Note: further tool development has brought about the ability to switch texture lights on and off. Since this depends on third party tools rather than the default ones, this area will not be discussed here.

There are three types of RAD file: lights.rad, a global RAD file; designer.rad, a user-specified RAD file; and levelname.rad, a RAD file that is automatically parsed if it exists in the same folder when compiling a map of the same name. The designer.rad supersedes the lights.rad, and the levelname.rad supersedes the designer.rad, in case a texture is specified in multiple files.

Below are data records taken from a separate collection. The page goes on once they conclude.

(** * Py2C tree visitors: [py2c/tree/visitors.py]

    A shallow embedding of [BaseTreeVisitor], [RecursiveTreeVisitor] and
    [RecursiveTreeTransformer] over a small model of the Python object
    store, and the properties of the traversal engine proved about it.

    Python objects have identity and are mutated in place, so nodes and
    lists live in a heap and are referred to by location; [visit] is the
    recursive knot of the three classes and is defined by recursion on a
    fuel argument (Python's recursion depth). *)

From Stdlib Require Import ZArith.
From stdpp Require Import base option list strings gmap fin_maps relations.

Local Open Scope string_scope.
Local Open Scope list_scope.

(** ** Values and objects *)

Definition loc := nat.

(** The Python values the visitors can tell apart. [VNone] is [None],
    [VSentinel] is the object [BaseTreeVisitor.NONE_SENTINEL]; integers are
    leaves that cannot be iterated, strings and tuples are leaves that can;
    [VRef] is a reference to a heap object (an instance or a list). *)
#[warnings="-register-all"]
Inductive val : Type :=
| VNone
| VSentinel
| VInt (z : Z)
| VStr (s : string)
| VTuple (items : list val)
| VRef (l : loc).

(** A class object: its identity, [__name__], [__module__], the identities
    of its proper ancestors and the field names its instances declare
    ([_fields]). *)
Record pyclass := PyClass {
  cls_id : nat;
  cls_name : string;
  cls_module : string;
  cls_bases : list nat;
  cls_fields : list string
}.
(** *** Splitting a token *)

Lemma split_token_index token :
  Str.representable token ->
  split_token token =
    match Str.index_of "=" token with
    | Some k => (Str.take k token, Str.drop (k + 1) token)
    | None => (token, EmptyString)
    end.
Proof.
  intros Hrep. unfold split_token. rewrite StrFacts.find_0.
  destruct (Str.index_of "=" token) as [k|] eqn:Hk; [|reflexivity].
  apply StrFacts.index_of_bounds in Hk.
  unfold Str.representable, Str.max_size in Hrep.
  destruct (Z.eqb_spec k Str.npos) as [E|_]; [unfold Str.npos in E; lia|].
  simpl negb. cbv iota.
  unfold Str.substr, Str.substr_from.
  rewrite (StrFacts.drop_nonpos 0) by lia. reflexivity.
Qed.

Lemma split_token_bare flag :
  Str.contains "=" flag = false -> split_token flag = (flag, EmptyString).
Proof.
  intros Hc. apply StrFacts.contains_false in Hc.
  unfold split_token. rewrite StrFacts.find_0, Hc. reflexivity.
Qed.

Lemma representable_app_l a b :
  Str.representable (a +:+ b) -> Str.representable a.
Proof.
  unfold Str.representable, Str.max_size. rewrite StrFacts.size_app.
  pose proof (StrFacts.size_nonneg b). lia.
Qed.

Lemma split_token_attached flag value :
  Str.representable flag -> Str.contains "=" flag = false ->
  split_token (flag +:+ "=" +:+ value) = (flag, value).
Proof.
  intros Hrep Hc. unfold split_token. rewrite StrFacts.find_0.
  change ("=" +:+ value) with (String "="%char value).
  rewrite (StrFacts.index_of_app _ _ _ Hc).
  unfold Str.representable, Str.max_size in Hrep.
  destruct (Z.eqb_spec (Str.size flag) Str.npos) as [E|_];
    [unfold Str.npos in E; lia|].
  simpl negb. cbv iota. unfold Str.substr, Str.substr_from.
  rewrite (StrFacts.drop_nonpos 0) by lia.
  rewrite StrFacts.take_app_size.
  pose proof (StrFacts.size_nonneg flag).
  rewrite <- (StrFacts.drop_drop (Str.size flag) 1) by lia.
  rewrite StrFacts.drop_app_size.
  rewrite StrFacts.drop_String by lia.
  rewrite StrFacts.drop_nonpos by lia. reflexivity.
Qed.

Lemma split_token_no_equals token :
  Str.representable token ->
  Str.contains "=" (fst (split_token token)) = false.
Proof.
  intros Hrep. rewrite (split_token_index _ Hrep).
  destruct (Str.index_of "=" token) as [k|] eqn:Hk; simpl.
  - apply (StrFacts.index_of_split _ _ _ Hk).
  - apply StrFacts.contains_false. exact Hk.
Qed.
(** [obj[key] = v] for a [str] key: the object after the assignment. *)
Definition setitem (obj : value) (key : string) (v : value) : result value :=
  match obj with
  | VDict items => Ok (VDict (dict_set key v items))
  | _ => Raise TypeError
  end.

(** [obj[:n]]; only a [str] and a [list] can be sliced. *)
Definition slice_to (obj : value) (n : nat) : result value :=
  match obj with
  | VStr s => Ok (VStr (substring 0 n s))
  | VList l => Ok (VList (firstn n l))
  | _ => Raise TypeError
  end.

Fixpoint chars (s : string) : list value :=
  match s with
  | EmptyString => []
  | String c rest => VStr (String c EmptyString) :: chars rest
  end.

(** The objects a [for] clause draws from [obj]. *)
Definition iter (obj : value) : result (list value) :=
  match obj with
  | VList l => Ok l
  | VDict items => Ok (map (fun kv => VStr (fst kv)) items)
  | VStr s => Ok (chars s)
  | _ => Raise TypeError
  end.

(** [x in container], the container being [None] or a list of [str]. *)
Definition contains (container : option (list string)) (x : value)
  : result bool :=
  match container with
  | None => Raise TypeError
  | Some l =>
      match x with
      | VStr s => Ok (existsb (String.eqb s) l)
      | _ => Ok false
      end
  end.

(** [[x for x in l if cond x]], the elements visited in order. *)
Fixpoint comprehension (cond : value -> result bool) (l : list value)
  : result (list value) :=
  match l with
  | [] => Ok []
  | x :: rest =>
      match cond x with
      | Raise e => Raise e
      | Ok b =>
          match comprehension cond rest with
          | Raise e => Raise e
          | Ok kept => Ok (if b then x :: kept else kept)
          end
      end
  end.

(** [range(lo, hi)]. *)
Fixpoint count_from (lo : Z) (n : nat) : list Z :=
  match n with
  | O => []
  | S k => lo :: count_from (lo + 1) k
  end.

Definition range (lo hi : Z) : list Z := count_from lo (Z.to_nat (hi - lo)).

(** A loop that appends [f n] for each [n] of [l]. *)
Fixpoint for_append {A B : Type} (f : A -> result B) (l : list A)
  : result (list B) :=
  match l with
  | [] => Ok []
  | n :: rest =>
      match f n with
      | Raise e => Raise e
      | Ok b =>
          match for_append f rest with
          | Raise e => Raise e
          | Ok bs => Ok (b :: bs)
          end
      end
  end.

End Py.

(** What the helpers take from the platform and from the [json] module. *)

Class CLib : Type := {
  (** the C library's rendering of "%Y" *)
  strftime_Y : Z -> string
}.

Class Json : Type := {
  json_loads : string -> Py.result Py.value;
  json_dumps : Py.value -> string
}.

Import Py.

Notation "x <- r ;; k" := (bind r (fun x => k))
  (at level 61, r at next level, right associativity).
Notation "' p <- r ;; k" := (bind r (fun p => k))
  (at level 61, p pattern, r at next level, right associativity).

(** ** The calendar of [datetime] *)

Module Datetime.

Definition MINYEAR : Z := 1.
Definition MAXYEAR : Z := 9999.
Definition _MAXORDINAL : Z := 3652059.

(** [_DAYS_IN_MONTH] and [_DAYS_BEFORE_MONTH], indexed by month; index 0
    holds the placeholder -1. *)
Definition _DAYS_IN_MONTH (month : Z) : Z :=
  match month with
  | 1 => 31 | 2 => 28 | 3 => 31 | 4 => 30 | 5 => 31 | 6 => 30
  | 7 => 31 | 8 => 31 | 9 => 30 | 10 => 31 | 11 => 30 | 12 => 31
  | _ => -1
  end.

Definition _DAYS_BEFORE_MONTH (month : Z) : Z :=
  match month with
  | 1 => 0 | 2 => 31 | 3 => 59 | 4 => 90 | 5 => 120 | 6 => 151
  | 7 => 181 | 8 => 212 | 9 => 243 | 10 => 273 | 11 => 304 | 12 => 334
  | _ => -1
  end.

Definition _is_leap (year : Z) : bool :=
  (year mod 4 =? 0) && (negb (year mod 100 =? 0) || (year mod 400 =? 0)).

Definition _days_before_year (year : Z) : Z :=
  let y := year - 1 in
  y * 365 + y / 4 - y / 100 + y / 400.

Definition _days_in_month (year month : Z) : Z :=
  if (month =? 2) && _is_leap year then 29 else _DAYS_IN_MONTH month.

Definition _days_before_month (year month : Z) : Z :=
  _DAYS_BEFORE_MONTH month + (if (2 <? month) && _is_leap year then 1 else 0).

Definition _ymd2ord (year month day : Z) : Z :=
  _days_before_year year + _days_before_month year month + day.

Definition _DI400Y : Z := 146097.
Definition _DI100Y : Z := 36524.
Definition _DI4Y : Z := 1461.

Definition _ord2ymd (n : Z) : Z * Z * Z :=
  let n := n - 1 in
  let n400 := n / _DI400Y in
  let n := n mod _DI400Y in
  let year := n400 * 400 + 1 in
  let n100 := n / _DI100Y in
  let n := n mod _DI100Y in
  let n4 := n / _DI4Y in
  let n := n mod _DI4Y in
  let n1 := n / 365 in
  let n := n mod 365 in
  let year := year + (n100 * 100 + n4 * 4 + n1) in
  if (n1 =? 4) || (n100 =? 4) then (year - 1, 12, 31)
  else
    let leapyear := (n1 =? 3) && (negb (n4 =? 24) || (n100 =? 3)) in
    let month := Z.shiftr (n + 50) 5 in
    let preceding :=
      _DAYS_BEFORE_MONTH month + (if (2 <? month) && leapyear then 1 else 0) in
    if n <? preceding then
      let month := month - 1 in
      let preceding :=
        preceding
        - (_DAYS_IN_MONTH month + (if (month =? 2) && leapyear then 1 else 0)) in
      (year, month, n - preceding + 1)
    else (year, month, n - preceding + 1).

(** A datetime at midnight: the fields of the [date] it carries. *)
Record date : Set := mkdate { year : Z; month : Z; day : Z }.

(** [_check_date_fields]: the constructor accepts exactly these triples. *)
Definition valid_date (d : date) : bool :=
  (MINYEAR <=? year d) && (year d <=? MAXYEAR)
  && (1 <=? month d) && (month d <=? 12)
  && (1 <=? day d) && (day d <=? _days_in_month (year d) (month d)).

Definition date_new (y m d : Z) : result date :=
  if valid_date (mkdate y m d) then Ok (mkdate y m d) else Raise ValueError.

(** [==] on datetimes at midnight. *)
Definition date_eqb (a b : date) : bool :=
  (year a =? year b) && (month a =? month b) && (day a =? day b).

(** [<] on datetimes at midnight: the fields compared in order. *)
Definition date_ltb (a b : date) : bool :=
  (year a <? year b)
  || ((year a =? year b)
      && ((month a <? month b)
          || ((month a =? month b) && (day a <? day b)))).

Definition date_leb (a b : date) : bool := date_ltb a b || date_eqb a b.

Definition toordinal (d : date) : Z := _ymd2ord (year d) (month d) (day d).

Definition fromordinal (n : Z) : date :=
  let '(y, m, d) := _ord2ymd n in mkdate y m d.

(** [(a - b).days] for two datetimes at midnight. *)
Definition sub_days (a b : date) : Z := toordinal a - toordinal b.

(** [d + timedelta(days=n)]; [d - timedelta(days=n)] is [add_days d (- n)]. *)
Definition add_days (d : date) (n : Z) : result date :=
  let o := toordinal d + n in
  if (0 <? o) && (o <=? _MAXORDINAL) then Ok (fromordinal o)
  else Raise OverflowError.

End Datetime.

Import Datetime.

(** ** [strptime] and [strftime] for the format "%Y-%m-%d" *)

Module Strptime.

Local Open Scope string_scope.
Local Open Scope Z_scope.

(** The value of a character of the class [\d]. *)
Definition digit_val (c : ascii) : option Z :=
  let n := Z.of_N (N_of_ascii c) in
  if (48 <=? n) && (n <=? 57) then Some (n - 48) else None.

(** A character of the class [[lo-hi]], bounds given as digit values. *)
Definition digit_in (lo hi : Z) (c : ascii) : option Z :=
  match digit_val c with
  | Some v => if (lo <=? v) && (v <=? hi) then Some v else None
  | None => None
  end.

(** A piece of the compiled regular expression maps the text left to match
    to the ways it can match a prefix, in the order the backtracking matcher
    tries them; each way gives the value read and the text that remains. *)
Definition matcher (A : Type) : Type := string -> list (A * string).

(** [(?P<Y>\d\d\d\d)] *)
Definition re_Y : matcher Z := fun s =>
  match s with
  | String a (String b (String c (String d rest))) =>
      match digit_val a, digit_val b, digit_val c, digit_val d with
      | Some a, Some b, Some c, Some d =>
          [(1000 * a + 100 * b + 10 * c + d, rest)]
      | _, _, _, _ => []
      end
  | _ => []
  end.

(** Two characters of the classes [[l1-h1]] and [[l2-h2]], read as a number. *)
Definition re_two (l1 h1 l2 h2 : Z) : matcher Z := fun s =>
  match s with
  | String a (String b rest) =>
      match digit_in l1 h1 a, digit_in l2 h2 b with
      | Some a, Some b => [(10 * a + b, rest)]
      | _, _ => []
      end
  | _ => []
  end.

(** One character of the class [[1-9]]. *)
Definition re_one : matcher Z := fun s =>
  match s with
  | String a rest =>
      match digit_in 1 9 a with
      | Some a => [(a, rest)]
      | None => []
      end
  | _ => []
  end.

(** A space, then one character of the class [[1-9]]. *)
Definition re_space_one : matcher Z := fun s =>
  match s with
  | String " " rest => re_one rest
  | _ => []
  end.

(** [(?P<m>1[0-2]|0[1-9]|[1-9])] *)
Definition re_m : matcher Z := fun s =>
  (re_two 1 1 0 2 s ++ re_two 0 0 1 9 s ++ re_one s)%list.

(** [(?P<d>3[0-1]|[1-2]\d|0[1-9]|[1-9]| [1-9])] *)
Definition re_d : matcher Z := fun s =>
  (re_two 3 3 0 1 s ++ re_two 1 2 0 9 s ++ re_two 0 0 1 9 s
   ++ re_one s ++ re_space_one s)%list.

(** The literal "-" of the format. *)
Definition re_dash : matcher unit := fun s =>
  match s with
  | String "-" rest => [(tt, rest)]
  | _ => []
  end.

(** [format_regex.match(data_string)]: the first way the whole pattern
    matches a prefix of the text, with the three groups and the text after
    the match. *)
Definition format_regex_match (data_string : string)
  : option (Z * Z * Z * string) :=
  hd_error
    (flat_map (fun '(y, s1) =>
     flat_map (fun '(_, s2) =>
     flat_map (fun '(m, s3) =>
     flat_map (fun '(_, s4) =>
     map (fun '(d, s5) => (y, m, d, s5)) (re_d s4))
       (re_dash s3)) (re_m s2)) (re_dash s1)) (re_Y data_string)).

(** [datetime.datetime.strptime(data_string, "%Y-%m-%d")]. *)
Definition strptime (data_string : string) : result date :=
  match format_regex_match data_string with
  | None => Raise ValueError              (* does not match format *)
  | Some (y, m, d, rest) =>
      if (String.length rest =? 0)%nat then date_new y m d
      else Raise ValueError               (* unconverted data remains *)
  end.
(** * Collaborative video editor: the real-time hub and the timeline reorder endpoint

    Shallow embedding of
    - [backend/app/websockets/manager.py]   (class [ConnectionManager]),
    - [backend/app/api/api_v1/endpoints/websocket.py] (receive loop and
      message router),
    - [backend/app/api/api_v1/endpoints/timeline.py]  ([reorder_timeline_clips]),
    followed by the properties of the hub proved about that embedding. *)

From stdpp Require Import gmap strings list fin_maps sorting.
From Stdlib Require Import QArith.QArith_base.
Close Scope Q_scope.
Set Warnings "-clear-no-such-hyp".

(** ** Python values *)

(** What [json.loads] produces and [json.dumps] consumes.  Python floats are
    only stored and relayed by this code, never computed with, except for
    [index * 1.0] in the reorder endpoint; they are carried as rationals. *)
#[warnings="-register-all"]
Inductive json : Type :=
  | JNull
  | JBool (b : bool)
  | JInt (n : Z)
  | JFloat (q : Q)
  | JStr (s : string)
  | JArr (l : list json)
  | JObj (d : list (string * json)).

(** A Python [dict] whose iteration order is observed: an association list in
    insertion order.  [set] keeps the position of an existing key and appends
    a new one, as [d[k] = v] does; [del] is [del d[k]] once membership has
    been checked by the caller. *)
Module Dict.
Section dict.
Context {K V : Type} `{EqDecision K}.
Implicit Types (d : list (K * V)) (k : K) (v : V).

Fixpoint get d k : option V :=
  match d with
  | [] => None
  | (k', v) :: d' => if decide (k' = k) then Some v else get d' k
  end.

A texture can be given an RGB value in the RAD file, or an RGBV value. RGBV values are a little easier to understand sometimes, but you may use either. The amount of light a texture throws off is directly proportional to how much of that texture is visible, so TextureA on a 4x4 pixel face may throw off very little light, while the same texture on a 128x128 pixel face may flood a room completely with light. It?s best to decide on a light value for a texture and use that texture similarly under all circumstances: that?s the best way to know what things will look like in the engine. A designer usually handles the qrad file for a map, but the texture artist should also know when textures get used in this way.

Note: to use the designer.rad file, use the -lights designer.rad parameter with the RAD tools -- qrad.exe by default, or hlrad.exe if you're using Zoner's tools.

A RAD file is a text file that looks like this:
TexlightA    255 0 0
TexlightB    25500 36000 1000
TexlightC    128 128 0 10000
TexlightD    100 128 225 1000
The first texture is just RGB values, the second is RGB where the texture needs to be really powerfully bright: perhaps it will always appear on very small faces but be asked to throw a lot of light, like a small halogen bulb. As you can see, with three values like that, it can be tough to know exactly what color light the thing is, because there?s no paint program that will show you what the values 25500 36000 1000 work out to. The better way is to add the V number, so you can more readily understand the exact color (by bringing up a paint program and generating the color you want, and writing down the RGB values), and increasing the strength of the light is merely a matter of adjusting the final number up or down. Given an RGBV sequence, the RGB values must be between 0 and 255. The V can be anything. Given just RGB, they can be any value, but again, it?s tougher to predict what the light will be, and tougher to adjust the texture to be brighter or darker.